An eye for a potato eye.


----------



## High_Gravity

Jesus Christ!


----------



## Sunshine

LAfrique said:


> Wow! While I understand you have to be the victim of robbery to know just how it hurts, burning people for stealing is just extreme.



Not saying I think it is right, but every place is not the US, and that bag of potatoes may be all that is standing in the way of death for the original owner.  If you steal a man's only means of staying alive, you have killed him.


----------



## LAfrique

Tank said:


> There are many videos of Africans being burned alive, it's the norm in Africa.



Tank, while you may have seen many videos of burning people, I do not believe the practice is African tradition. I grew up as a child in an African nation and never saw or heard of people being burned alive in front of consenting crowd. 

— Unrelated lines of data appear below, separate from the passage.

(* ===== verification/ConnStore.v ===== *)
(** * The in-memory table of connections

    [memory/connection/mod.rs] and [memory/storage/connection.rs]: a hash map
    from connection ids, generic in the kind of connection.  The traits
    [BaseOp] and [ApiOp] are the operations below, the latter for connections
    that also have [ApiOps]. *)
From S2P Require Import Prelude Foreign Naming Wireguard Connection.
Local Open Scope Z_scope.

Notation Connections C := (gmap Uuid C).

(** [Connections::default] -- memory/connection/mod.rs:14-22 *)
Definition Connections_default {C} : Connections C := ∅.

Section base_op.
Context {C : Type} `{!BaseOps C, !IterOrder}.
Implicit Type self : Connections C.

(** [BaseOp::len] -- memory/storage/connection.rs:41-43 *)
Definition len self : nat := size self.
(** [BaseOp::is_empty] -- memory/storage/connection.rs:45-47 *)
Definition is_empty self : bool := bool_decide (len self = 0%nat).

(** [BaseOp::validate_token] -- memory/storage/connection.rs:49-58 *)
Definition validate_token self (token : Uuid) : option Uuid :=
  fst <$> find
    (λ '(_, conn),
      match get_proto conn with
      | Proto.Hysteria2 t => bool_decide (t = token)
      | _ => false
      end) (hiter self).

(** [BaseOp::add] -- memory/storage/connection.rs:60-68 *)
Definition add self (conn_id : Uuid) (new_conn : C) : Connections C * result Status Error :=
  match self !! conn_id with
  | Some _ => (self, Ok (Status.AlreadyExist conn_id))
  | None => (<[conn_id := new_conn]> self, Ok (Status.Ok conn_id))
  end.

(** [BaseOp::remove] -- memory/storage/connection.rs:70-75 *)
Definition remove self (conn_id : Uuid) : Connections C * result unit Error :=
  (delete conn_id self,
   match self !! conn_id with
   | Some _ => Ok tt
   | None => Err (Error.Custom "Conn not found")
   end).

(** [BaseOp::get] -- memory/storage/connection.rs:77-79 *)
Definition get self (conn_id : Uuid) : option C := self !! conn_id.

Lemma validate_token_Some self token id :
  validate_token self token = Some id →
  ∃ c, self !! id = Some c ∧ get_proto c = Proto.Hysteria2 token.
Proof.
  unfold validate_token. destruct (find _ _) as [[id' c]|] eqn:Hf; [|done].
  intros [= <-]. apply find_Some in Hf as [Hin Ht]. apply elem_of_hiter in Hin.
  exists c. split; [done|]. destruct (get_proto c); try done.
  apply bool_decide_eq_true_1 in Ht. by subst.
Qed.

Lemma validate_token_None self token :
  validate_token self token = None ↔
  ∀ id c, self !! id = Some c → get_proto c ≠ Proto.Hysteria2 token.
Proof.
  unfold validate_token. destruct (find _ _) as [[id' c]|] eqn:Hf.
  - split; [done|]. intros Hno. exfalso. apply find_Some in Hf as [Hin Ht].
    apply elem_of_hiter in Hin. apply (Hno _ _ Hin). destruct (get_proto c); try done.
    apply bool_decide_eq_true_1 in Ht. by subst.
  - split; [|done]. intros _ id c Hc Hp. rewrite find_None in Hf.
    specialize (Hf (id, c) (proj2 (elem_of_hiter _ _ _) Hc)). cbn in Hf.
    rewrite Hp in Hf. by apply bool_decide_eq_false_1 in Hf.
Qed.
End base_op.

Section api_op.
Context `{!Chrono}.
Context {C : Type} `{!BaseOps C, !ApiOps C, !IterOrder}.
Implicit Type self : Connections C.

(** [ApiOp::add] -- memory/storage/connection.rs:86-94 *)
Definition api_add self (conn_id : Uuid) (new_conn : C) :
    Connections C * result Status Error :=
  match self !! conn_id with
  | Some _ => (self, Ok (Status.AlreadyExist conn_id))
  | None => (<[conn_id := new_conn]> self, Ok (Status.Ok conn_id))
  end.

(** [ApiOp::get_by_subscription_id] -- memory/storage/connection.rs:155-167 *)
Definition get_by_subscription_id self (subscription_id : Uuid) : option (list (Uuid * C)) :=
  let conns :=
    keep (λ '(_, conn), bool_decide (get_subscription_id conn = Some subscription_id))
      (hiter self) in
  match conns with [] => None | _ => Some conns end.

(** [ApiOp::get_by_proto] -- memory/storage/connection.rs:169-181 *)
Definition get_by_proto self (proto : ProtoTag) : option (list (Uuid * C)) :=
  let conns :=
    keep (λ '(_, conn), bool_decide (Proto.proto (get_proto conn) = proto)) (hiter self) in
  match conns with [] => None | _ => Some conns end.

(** the sort key of [get_last_wg_addr] *)
Definition wg_key (conn : C) : Z :=
  match get_wireguard conn with
  | Some wg => match address (param_address wg) with V4 ip => ip | V6 _ => 0 end
  | None => 0
  end.

(** [ApiOp::get_last_wg_addr] -- memory/storage/connection.rs:183-195 *)
Definition get_last_wg_addr self : option IpAddrMask :=
  match
    max_by_key (λ '(_, conn), wg_key conn)
      (keep (λ '(_, conn), bool_decide (Proto.proto (get_proto conn) = ProtoTag.Wireguard))
        (hiter self))
  with
  | Some (_, conn) => param_address <$> get_wireguard conn
  | None => None
  end.

Lemma elem_of_get_by_subscription_id self sub l :
  get_by_subscription_id self sub = Some l →
  ∀ id c, (id, c) ∈ l ↔ self !! id = Some c ∧ get_subscription_id c = Some sub.
Proof.
  unfold get_by_subscription_id. destruct (keep _ _) as [|x l'] eqn:Hk; [done|].
  intros [= <-] id c. rewrite <- Hk, elem_of_keep, elem_of_hiter.
  by rewrite bool_decide_eq_true.
Qed.

Lemma get_by_subscription_id_None self sub :
  get_by_subscription_id self sub = None ↔
  ∀ id c, self !! id = Some c → get_subscription_id c ≠ Some sub.
Proof.
  unfold get_by_subscription_id. destruct (keep _ _) as [|[id c] l'] eqn:Hk.
  - split; [|done]. intros _ id c Hc. rewrite keep_nil in Hk.
    specialize (Hk (id, c) (proj2 (elem_of_hiter _ _ _) Hc)). cbn in Hk.
    by apply bool_decide_eq_false_1 in Hk.
  - split; [done|]. intros Hno. exfalso.
    assert ((id, c) ∈ keep (λ '(_, conn),
      bool_decide (get_subscription_id conn = Some sub)) (hiter self)) as Hin
      by (rewrite Hk; constructor).
    apply elem_of_keep in Hin as [Hin Hs]. apply elem_of_hiter in Hin.
    apply bool_decide_eq_true_1 in Hs. by apply (Hno id c).
Qed.
End api_op.

Section apply_update.
Context `{!Chrono}.

(** [ApiOp::apply_update] -- memory/storage/connection.rs:96-153

    The connection as the call leaves it, and the answer. *)
Definition apply_update (now : DateTime) (conn : Conn) (patch : ConnPatch) :
    Conn * option Conn :=
  if is_none (ConnPatch.is_deleted patch) && get_deleted conn then (conn, None)
  else if match ConnPatch.proto patch with
          | Some proto => bool_decide (get_proto conn ≠ proto)
          | None => false
          end then (conn, None)
  else if match get_password conn with
          | Some _ => bool_decide (Proto.proto (get_proto conn) ≠ ProtoTag.Shadowsocks) &&
                      is_some (ConnPatch.proto patch)
          | None => false
          end then (conn, None)
  else
    let '(conn, changed) := (conn, false) in
    let '(conn, changed) :=
      match ConnPatch.is_deleted patch with
      | Some deleted =>
        if bool_decide (get_deleted conn ≠ deleted) then (set_deleted deleted conn, true)
        else (conn, changed)
      | None => (conn, changed)
      end in
    let '(conn, changed) :=
      match ConnPatch.env patch with
      | Some env =>
        if bool_decide (get_env conn ≠ env) then (set_env env conn, true)
        else (conn, changed)
      | None => (conn, changed)
      end in
    let '(conn, changed) :=
      match ConnPatch.expires_at patch with
      | Some exp =>
        if bool_decide (get_expires_at conn ≠ Some exp)
        then (set_expires_at (Some exp) conn, true)
        else (conn, changed)
      | None => (conn, changed)
      end in
    let '(conn, changed) :=
      match ConnPatch.subscription_id patch with
      | Some sub_id =>
        if bool_decide (get_subscription_id conn ≠ Some sub_id)
        then (set_subscription_id sub_id conn, true)
        else (conn, changed)
      | None => (conn, changed)
      end in
    if changed : bool then
      let conn := set_modified_at now conn in (conn, Some conn)
    else (conn, None).

(** What the patch asks for, field by field. *)
Definition patched (now : DateTime) (conn : Conn) (patch : ConnPatch) : Conn := {|
  Conn.env := default (Conn.env conn) (ConnPatch.env patch);
  Conn.proto := Conn.proto conn;
  Conn.subscription_id :=
    match ConnPatch.subscription_id patch with
    | Some s => Some s | None => Conn.subscription_id conn end;
  Conn.created_at := Conn.created_at conn;
  Conn.modified_at := now;
  Conn.expires_at :=
    match ConnPatch.expires_at patch with Some e => Some e | None => Conn.expires_at conn end;
  Conn.is_deleted := default (Conn.is_deleted conn) (ConnPatch.is_deleted patch);
|}.

(** A patch is refused on a deleted connection it does not restore or delete,
    and when it names another protocol. *)
Definition refused (conn : Conn) (patch : ConnPatch) : Prop :=
  (ConnPatch.is_deleted patch = None ∧ Conn.is_deleted conn = true) ∨
  (∃ p, ConnPatch.proto patch = Some p ∧ p ≠ Conn.proto conn).

Lemma apply_update_guards conn patch :
  refused conn patch ↔
  is_none (ConnPatch.is_deleted patch) && get_deleted conn = true ∨
  match ConnPatch.proto patch with
  | Some proto => bool_decide (get_proto conn ≠ proto)
  | None => false
  end = true.
Proof.
  unfold refused, is_none. cbn [get_deleted get_proto BaseOps_Conn].
  destruct (ConnPatch.is_deleted patch), (Conn.is_deleted conn),
    (ConnPatch.proto patch) as [p|]; cbn; rewrite ?bool_decide_eq_true;
    naive_solver congruence.
Qed.

(** The third guard never fires: a password means Shadowsocks. *)
Lemma password_guard conn patch :
  match get_password conn with
  | Some _ => bool_decide (Proto.proto (get_proto conn) ≠ ProtoTag.Shadowsocks) &&
              is_some (ConnPatch.proto patch)
  | None => false
  end = false.
Proof. unfold get_password. by destruct (get_proto conn). Qed.

(** [apply_update] either refuses or has nothing to change, and then leaves
    the connection as it was and answers [None]; or it applies exactly the
    patch's environment, expiry, subscription and deletion mark, stamps
    [modified_at], and answers the new connection.  The protocol and the
    creation time never change, whatever the patch says. *)
Theorem apply_update_spec (now : DateTime) (conn : Conn) (patch : ConnPatch) :
  (refused conn patch → apply_update now conn patch = (conn, None)) ∧
  (¬ refused conn patch →
    apply_update now conn patch =
      if decide (patched (Conn.modified_at conn) conn patch = conn)
      then (conn, None)
      else (patched now conn patch, Some (patched now conn patch))).
Proof.
  split; rewrite apply_update_guards; intros Hg.
  - unfold apply_update. rewrite password_guard.
    destruct Hg as [->| ->]; [done|]. by destruct (is_none _ && _).
  - unfold apply_update. rewrite password_guard.
    apply Decidable.not_or in Hg as [->%not_true_iff_false ->%not_true_iff_false].
    destruct conn as [env proto sub cr md ex del], patch as [penv pp psub pcr pmd pex pdel].
    unfold patched. cbn.
    destruct pdel as [d|], penv as [e|], pex as [x|], psub as [s|]; cbn;
      repeat (case_bool_decide; cbn); try case_decide; congruence.
Qed.
End apply_update.

Section last_wg.
Context {C : Type} `{!BaseOps C, !IterOrder}.

Lemma get_last_wg_addr_Some (self : Connections C) m :
  get_last_wg_addr self = Some m →
  ∃ id c p, self !! id = Some c ∧ get_proto c = Proto.Wireguard p ∧ param_address p = m ∧
    ∀ id' c', self !! id' = Some c' → Proto.proto (get_proto c') = ProtoTag.Wireguard →
      wg_key c' <= wg_key c.
Proof.
  unfold get_last_wg_addr. destruct (max_by_key _ _) as [[id c]|] eqn:Hm; [|done].
  apply max_by_key_Some in Hm as [Hin Hmax].
  apply elem_of_keep in Hin as [Hin _]. apply elem_of_hiter in Hin.
  unfold get_wireguard. destruct (get_proto c) as [p| | | |] eqn:Hp; try done.
  intros [= <-]. exists id, c, p. split_and!; [done..|].
  intros id' c' Hc' Htag. apply (Hmax (id', c')). apply elem_of_keep.
  rewrite elem_of_hiter. split; [done|]. by apply bool_decide_eq_true_2.
Qed.

Lemma get_last_wg_addr_None (self : Connections C) :
  (∀ id c, self !! id = Some c → Proto.proto_ok (get_proto c)) →
  get_last_wg_addr self = None → ∀ id c p, self !! id = Some c →
  get_proto c ≠ Proto.Wireguard p.
Proof.
  intros Hok. unfold get_last_wg_addr.
  destruct (max_by_key _ _) as [[id c]|] eqn:Hm.
  - apply max_by_key_Some in Hm as [Hin _]. apply elem_of_keep in Hin as [Hin Htag].
    apply elem_of_hiter in Hin. specialize (Hok _ _ Hin). unfold get_wireguard.
    apply bool_decide_eq_true_1 in Htag.
    destruct (get_proto c) as [p| |t| |]; try done. cbn in Htag, Hok. subst.
    by destruct Hok.
  - intros _ id c p Hc Hp. apply max_by_key_None in Hm. rewrite keep_nil in Hm.
    specialize (Hm (id, c) (proj2 (elem_of_hiter _ _ _) Hc)). cbn in Hm.
    rewrite Hp in Hm. by apply bool_decide_eq_false_1 in Hm.
Qed.
End last_wg.
(* ===== verification/Key.v ===== *)
(** * Activation keys

    [memory/key.rs]: a key's code carries 6 random bytes, the number of days
    and the distributor, the first 3 bytes of an HMAC over them, and a
    checksum byte, written in base 32 in groups of five. *)
From S2P Require Import Prelude Foreign Naming.
Local Open Scope Z_scope.

(** ** Distributors *)
Definition is_upper_or_digit (b : Z) : bool :=
  bool_decide (65 <= b <= 90) || bool_decide (48 <= b <= 57).

Module Distributor.
(** [Distributor] -- memory/key.rs:195-196 *)
Record Distributor : Set := { bytes : list Z }.
#[export] Instance Distributor_eq_dec : EqDecision Distributor.
Proof. solve_decision. Defined.

(** [Distributor::new] -- memory/key.rs:198-218 *)
Definition new (s : string) : result Distributor Error :=
  let bs := str_bytes s in
  if decide (length bs ≠ 4%nat)
  then Err (Error.Custom "Distributor must be exactly 4 characters")
  else if negb (forallb is_upper_or_digit bs)
  then Err (Error.Custom "Distributor must be uppercase ASCII letters or digits")
  else Ok {| bytes := bs |}.

(** [Distributor::as_str] -- memory/key.rs:220-222 *)
Definition as_str (d : Distributor) : string := bytes_str (bytes d).
(** [Distributor::as_bytes] -- memory/key.rs:224-226 *)
Definition as_bytes (d : Distributor) : list Z := bytes d.

Definition wf (d : Distributor) : Prop :=
  length (bytes d) = 4%nat ∧ Forall (λ b, is_upper_or_digit b = true) (bytes d).

Lemma wf_bytes_ok d : wf d → bytes_ok (bytes d).
Proof.
  intros [_ Hd]. eapply Forall_impl; [exact Hd|]. intros b Hb. unfold byte_ok.
  unfold is_upper_or_digit in Hb. apply orb_true_iff in Hb as [Hb|Hb];
    apply bool_decide_eq_true_1 in Hb; lia.
Qed.

Lemma new_wf s d : new s = Ok d → wf d ∧ as_str d = s.
Proof.
  unfold new. cbv zeta. case_decide as Hl; [done|].
  destruct (forallb _ _) eqn:Hf; [|done]. intros [= <-]. split.
  - split; [cbn; by destruct (decide (length (str_bytes s) = 4%nat))|].
    apply Forall_forall. intros b Hb. rewrite forallb_forall in Hf.
    apply Hf. by apply list_elem_of_In.
  - apply bytes_str_bytes.
Qed.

I however remember people being severely beaten and rubbed with hot water bottles for persistent theft. I also remember a mandate by government to execute, within days, perpetrators of theft that resulted in death. This practice alarmed society, especially mine, and people voiced opposition and practice was stopped almost as it started:

Two sons of a very decent man and family friend in my town who had schooled abroad, returned home and somehow decided bank robbery was a profession of choice. Both boys, in separate occasions, robbed banks in very commercial city resulting in casualties and both siblings were, within months, executed. My entire town, though disapproving of acts of boys, lamented for their father who had sacrificed all to send his sons to school in France, only to lose them in robberies.

I watched your video, and while I admit burning was very cruel, I wondered if there was more to story than we know. I however pray such inhumane practices would stop.


----------